Con la trama de Origen, enmmarcada dentro de un contexto que bascula entre la ciencia-ficción y el techno-thriller, Nolan parece tener la excusa perfecta para organizar un nuevo artefacto cinematográfico que ponga de manifiesto su enorme talento visual y su capacidad para organizar piruetas narrativas. El ejercicio de malabarismo que realiza el director de Memento (Ídem, 2000) es admirable, ciertamente, pero no menos cierto es que una actitud vanidosa parece pasarle factura y lo que en principio se nos ofrece como deslumbrante acaba resultando aparatoso. La desmesura parece confundirse con el atrevimiento.

Tras una década, Origen permence intacta como apasionante y extenuante juego narrativo al que puede que le sobren algunas reglas y le falte algo de humor, al que le afecte demasiado cierta autoconciencia y sus aspiraciones de trascendencia. Está claro, pero, que eso es lo que tiene participar en el juego que ha diseñado el más listo de la clase y que, además, está dispuesto a hacérnoslo saber.

Años después, y tras otro film monumental como Interstellar (Ídem, 2014), Nolan dirigió Dunkerque (Dunkirk, 2017), donde prescindió de lo aparatoso sin dejar de resultar espectacular, donde apostó por la sencillez y la aparente concisión, donde dejó de tratar de demostrarnos lo que supuestamente sea y elaboró una película asombrosa. Allí donde había necesitado de todo un entramado argumental que le diera pie a organizar el relato a partir de cinco niveles narrativos, cuyos tiempos internos eran diferentes, y conectados por el montaje paralelo, ahora no necesitaba más que tres escenarios diferentes para confeccionar un magnífico puzle del que resulta imposible rastrear los bordes de las piezas. De nuevo un laberinto, pero en el que no somos conscientes que hemos entrado hasta que el relato hace confluir los tres escenarios y reconocemos que lo ocurrido en tierra ha transcurrido a lo largo de una semana, la peripecia marítima ha durado un día y la aventura del aviador solitario se ha desarrollado durante una hora.

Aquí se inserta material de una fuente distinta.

(** The value [JSON.stringify] writes for a number. *)
Definition number_json (a : number) : json :=
  match a with
  | Num z => JNum z
  | NaN => JNull
  end.

Record BulbConfig : Type := mkConfig {
  ip : string;
  port : Z;
  timeout : option Z
}.

Record BulbCommand : Type := mkCommand {
  command : string;
  params : option json;
  id : option string
}.

(** A [BulbStatus] object. *)
Abbreviation BulbStatus := (gmap string json).

(** How a promise was settled. *)
Inductive settled : Type :=
| Fulfilled (value : json)
| Rejected (reason : Error).

(** What an async method of the proxy hands back to its caller. *)
Inductive retval : Type :=
| RetVoid
| RetBool (b : bool)
| RetStatus (s : BulbStatus).

Inductive completion : Type :=
| Returned (v : retval)
| Raised (e : Error).

(** The async method suspended on the promise of a [sendCommand] call:
    the power and colour setters only wait for it, [getStatus] and [ping]
    wrap the [await] in [try]/[catch]. *)
Inductive awaiter : Type := AwaitVoid | AwaitStatus | AwaitPing.

(** One invocation of [sendCommand]: its [id], the promise it returned
    ([None] while pending), its timer, the completion callback of its
    [socket.send], and the completion of the method awaiting it. The
    invocation's position in [requests] is the handle that stands for its
    [resolve], [reject] and [timeout]. *)
Record request : Type := mkRequest {
  req_id : string;
  req_awaiter : awaiter;
  req_promise : option settled;
  req_timer : bool;
  req_callback : bool;
  req_result : option completion
}.

(** A datagram handed to [socket.send]: the command that is serialised,
    and its destination. *)
Record datagram : Type := mkDatagram {
  dg_message : BulbCommand;
  dg_port : Z;
  dg_ip : string
}.

(** The proxy and the part of the runtime it lives in: its fields [config],
    [lastStatus] and [pendingCommands] (the entry [{resolve, reject,
    timeout}] of an identifier is the handle of the invocation that made
    it), then every [sendCommand] invocation so far, the datagrams handed
    to the socket, the promise reactions waiting to run, and whether the
    socket was closed. *)
Record SmartBulb : Type := mkBulb {
  config : BulbConfig;
  lastStatus : BulbStatus;
  pendingCommands : list (string * nat);
  requests : list request;
  outbox : list datagram;
  microtasks : list nat;
  closed : bool
}.

Definition initialStatus : BulbStatus :=
  {[ "power" := JBool false;
     "brightness" := JNum 0;
     "color" := JObj {[ "r" := JNum 255; "g" := JNum 255; "b" := JNum 255 ]};
     "connected" := JBool false ]}.

(** [constructor]: the default timeout is overridden by a supplied one. *)
Definition new (cfg : BulbConfig) : SmartBulb :=
  {| config := {| ip := ip cfg; port := port cfg;
                  timeout := Some (default 5000%Z (timeout cfg)) |};
     lastStatus := initialStatus;
     pendingCommands := [];
     requests := [];
     outbox := [];
     microtasks := [];
     closed := false |}.

(** *** Field updates *)

Definition with_lastStatus (f : BulbStatus → BulbStatus) (st : SmartBulb) :=
  {| config := config st; lastStatus := f (lastStatus st);
     pendingCommands := pendingCommands st; requests := requests st;
     outbox := outbox st; microtasks := microtasks st; closed := closed st |}.

Definition with_pendingCommands
    (f : list (string * nat) → list (string * nat)) (st : SmartBulb) :=
  {| config := config st; lastStatus := lastStatus st;
     pendingCommands := f (pendingCommands st); requests := requests st;
     outbox := outbox st; microtasks := microtasks st; closed := closed st |}.

Definition with_requests (f : list request → list request) (st : SmartBulb) :=
  {| config := config st; lastStatus := lastStatus st;
     pendingCommands := pendingCommands st; requests := f (requests st);
     outbox := outbox st; microtasks := microtasks st; closed := closed st |}.

Definition with_outbox (f : list datagram → list datagram) (st : SmartBulb) :=
  {| config := config st; lastStatus := lastStatus st;
     pendingCommands := pendingCommands st; requests := requests st;
     outbox := f (outbox st); microtasks := microtasks st; closed := closed st |}.

Definition with_microtasks (f : list nat → list nat) (st : SmartBulb) :=
  {| config := config st; lastStatus := lastStatus st;
     pendingCommands := pendingCommands st; requests := requests st;
     outbox := outbox st; microtasks := f (microtasks st); closed := closed st |}.

Definition with_closed (b : bool) (st : SmartBulb) :=
  {| config := config st; lastStatus := lastStatus st;
     pendingCommands := pendingCommands st; requests := requests st;
     outbox := outbox st; microtasks := microtasks st; closed := b |}.

Definition set_promise (o : settled) (r : request) : request :=
  {| req_id := req_id r; req_awaiter := req_awaiter r; req_promise := Some o;
     req_timer := req_timer r; req_callback := req_callback r;
     req_result := req_result r |}.

Definition set_timer (b : bool) (r : request) : request :=
  {| req_id := req_id r; req_awaiter := req_awaiter r;
     req_promise := req_promise r; req_timer := b;
     req_callback := req_callback r; req_result := req_result r |}.

Definition set_callback (b : bool) (r : request) : request :=
  {| req_id := req_id r; req_awaiter := req_awaiter r;
     req_promise := req_promise r; req_timer := req_timer r;
     req_callback := b; req_result := req_result r |}.

Definition set_result (c : completion) (r : request) : request :=
  {| req_id := req_id r; req_awaiter := req_awaiter r;
     req_promise := req_promise r; req_timer := req_timer r;
     req_callback := req_callback r; req_result := Some c |}.

(** *** Methods run in a state monad with exceptions; a [throw] keeps the
    mutations made before it. *)

Definition M (A : Type) : Type := SmartBulb → (Error + A) * SmartBulb.

Definition ret {A} (a : A) : M A := fun st => (inr a, st).

Definition throw {A} (e : Error) : M A := fun st => (inl e, st).

Definition bind {A B} (m : M A) (k : A → M B) : M B :=
  fun st => match m st with
            | (inr a, st') => k a st'
            | (inl e, st') => (inl e, st')
            end.

Definition try_catch {A} (m : M A) (h : Error → M A) : M A :=
  fun st => match m st with
            | (inr a, st') => (inr a, st')
            | (inl e, st') => h e st'
            end.

Definition gets {A} (f : SmartBulb → A) : M A := fun st => (inr (f st), st).

Definition modify (f : SmartBulb → SmartBulb) : M unit := fun st => (inr tt, f st).

Definition lift {A} (r : Error + A) : M A := fun st => (r, st).

Definition exec {A} (m : M A) (st : SmartBulb) : SmartBulb := snd (m st).

Notation "'let*' x ':=' m 'in' k" := (bind m (fun x => k))
  (at level 10, x name, m at level 100, k at level 200).

Notation "m ';;' k" := (bind m (fun _ => k))
  (at level 100, k at level 200, right associativity).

Puede que Origen no haya sido el futuro del cine, como puede que Nolan haya aprendido, tal y como demuestra en Dunkerque, que de lo que no se trata es de ser como uno de los dos magos que protagonizaban otra de sus películas El truco final (The prestige, 2006), intentando superar a su rival, pero también a sí mismos con el más difícil todavía. Porque aquí lo que no exigimos es que nos pongan de manifiesto un truco que nos sorprenda, sino de que hagan magia sin que seamos conscientes de ello, sin que sepamos si hay que despertar o no del sueño, sin que sepamos cuando caerá la peonza, o si lo hará.